Herning (dpa) - Mit der Wild Card für den 95. Giro d'Italia in der Tasche hat das ProContinental-Team NetApp den Sprung auf das große Radsport-Parkett geschafft. Finanziell muss der deutsche Zweitdivisionär aber weiter kleine Brötchen backen.
Die erhoffte Etataufstockung durch den US-Sponsor aus der Computerbranche lässt weiter auf sich warten. Die Vertragsverlängerung über dieses Jahr hinaus ist ebenfalls noch nicht gesichert. «Der Vertrag läuft aus, aber ich habe ein gutes Gefühl», gab Teammanager Ralph Denk dazu etwas schmallippig zu Protokoll. Spätestens bis zur Anmeldefrist für 2013 beim Weltverband UCI am 15. August muss er wissen, in welcher Form - und ob überhaupt - es weitergeht mit NetApp.
Im ersten Jahr seiner Existenz hatte die von den Ex-Profis Enrico Poitschke und Jens Heppner als Teamchefs geleitete Mannschaft zum Tour-de France-Start 2010 in Rotterdam noch vollmundig die Teilnahme in Frankreich für 2012 prophezeit. Daraus wurde immerhin die Giro-Einladung. Der Aufstieg in die Eliteliga der WorldTour-Mannschaften und das automatische Startrecht bei der Tour liegen zunächst einmal in weiterer Ferne.
Trotz der eher vagen Zukunftsaussichten will NetApp - Jahresetat des Unternehmens: rund fünf Milliarden Dollar - beim Giro sportliche Argumente liefern. Inzwischen ist bei einigen Profis wohl der Knoten geplatzt. Bei der italienischen Rundfahrt «Settimana Coppi e Bartali» gewann Jan Barta das Abschlusszeitfahren und sicherte sich die Gesamtwertung. Zuvor hatte NetApp im Team-Zeitfahren überragt und etablierte Formationen wie Astana und Acqua e Sapone mit den früheren Giro-Siegern Stefano Garzelli und Danilo Di Luca alt aussehen lassen.
Der 27-jährige Barta, zuletzt Gewinner von «Rund um Köln», dürfte auch beim am Samstag beginnenden Giro im dänischen Herning Trumpfass seines Teams sein. «Leider hat es zwei Ausfälle gegeben, so dass wir keinen fürs Gesamtklassement haben», sagte Denk.
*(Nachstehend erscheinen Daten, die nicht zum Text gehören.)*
(** [with enter as x: body]: the exit call runs also when the body raises;
    an exception of the exit call replaces that of the body. *)
Definition with_ {A C} (enter : M A) (exit_ : A -> M unit) (body : A -> M C)
    : M C :=
  let* x := enter in
  fun st =>
    match body x st with
    | (Ok v, st') =>
        match exit_ x st' with
        | (Ok _, st'') => (Ok v, st'')
        | (Raise msg, st'') => (Raise msg, st'')
        end
    | (Raise msg, st') =>
        match exit_ x st' with
        | (Ok _, st'') => (Raise msg, st'')
        | (Raise msg', st'') => (Raise msg', st'')
        end
    end.

Definition get_db_connection : M (option (Conn B)) :=
  try_except
    (let* database_url := read (env_database_url B) in
     if negb (truthy_opt database_url) then ret None else
     let* conn :=
       perform DbConnect (db_connect B (get_or database_url [])) in
     ret (Some conn))
    (fun _ => ret None).

Definition check_apply_link_exists (apply_link : option str) : M bool :=
  if negb (truthy_opt apply_link) || opt_is apply_link (txt "N/A")
  then ret false else
  let link := get_or apply_link [] in
  try_except
    (let* conn := get_db_connection in
     match conn with
     | None => ret false
     | Some conn =>
         with_ (perform DbCursor (db_cursor B conn))
           (fun cursor => perform DbCursorExit (db_cursor_exit B cursor))
           (fun cursor =>
              perform (DbExecute link) (db_execute B cursor link);;
              let* row := perform DbFetchone (db_fetchone B cursor) in
              let* count :=
                match row with
                | Some n => ret n
                | None => raise (txt "'NoneType' object is not subscriptable")
                end in
              perform DbClose (db_close B conn);;
              if 0 <? count then ret true else ret false)
     end)
    (fun _ => ret false).

End Dedup.

(** ** Card field extraction and the per-page loop ([extract_job_data]) *)

(** [stats] *)
Record Stats := {
  total_job_cards_found : Z;
  skipped_duplicates : Z;
  skipped_extraction_errors : Z;
  successful_extractions : Z;
  gemini_processing_errors : Z;
  crawl4ai_errors : Z;
  browser_closed_early : bool
}.

Definition initial_stats : Stats :=
  {| total_job_cards_found := 0; skipped_duplicates := 0;
     skipped_extraction_errors := 0; successful_extractions := 0;
     gemini_processing_errors := 0; crawl4ai_errors := 0;
     browser_closed_early := false |}.

(** What a guarded read yields: a value, or the signal that the browser is
    gone (the source sets [browser_closed] and breaks). *)
Inductive guarded (A : Type) :=
| Value (a : A)
| Closed.
Arguments Value {A} a.
Arguments Closed {A}.

(** The test the handlers apply to [str(e).lower()]. *)
Definition is_browser_closed_error (msg : str) : bool :=
  let error_msg := lower msg in
  contains (txt "target page, context or browser has been closed") error_msg
  || contains (txt "browser has been closed") error_msg.

Inductive flow := Continue | Break.

Section Extraction.
Context (B : World).

Local Abbreviation M := (M B).

(** The handler shared by the field blocks: a closed browser stops the
    loop, any other exception gives [fallback]. *)
Definition on_error {A} (fallback : A) (msg : str) : M (guarded A) :=
  if is_browser_closed_error msg then ret Closed else ret (Value fallback).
«Aber auf ausgewählten Etappen werden wir auf Ergebnis fahren. Ein Tagessieg wäre natürlich ein Traum, aber wir werden die junge Mannschaft nicht verheizen und überall mitschicken», ergänzte der Manager zur Giro-Marschroute seines Teams, das mit geschätzten rund zwei Millionen Euro pro Saison finanziell eigentlich nur notdürftig ausgestattet ist. An das Rosa Trikot, das Teamchef Heppner vor zehn Jahren in Telekom-Diensten für zehn Tage trug, ist nicht zu denken.
An der Giro-Spitze tummeln sich die Etablierten. Ivan Basso peilt nach 2006 und 2010 seinen dritten Erfolg an, obwohl der Italiener in diesem Frühjahr kaum Empfehlungen dafür sammeln konnte. Heißere Kandidaten für den am 27. Mai nach 3503,9 Kilometer feststehenden Gesamtsieger sind der Spanier Joaquim Rodriguez aus Hans-Michael Holczers Katusha-Truppe, der von seinem Team Nissan-RadioShack für den Giro zwangsverpflichtete Frank Schleck und vor allem Michele Scarponi. Der Lokalmatador von Lampre will seinen Sieg 2011 am Grünen Tisch nach dem Doping-Schuldspruch gegen Alberto Contador bestätigen.
«Meine Saison war darauf ausgelegt, bei der Tour in Topform zu sein. Aber wenn man darüber nachdenkt, ergeben sich aus dieser Situation viele Möglichkeiten», meinte Schleck, der den verletzten Jakub Fuglsang ersetzen muss. Die deutsche Fahrer-Prominenz meidet den Giro im Hinblick auf Tour und Olympia.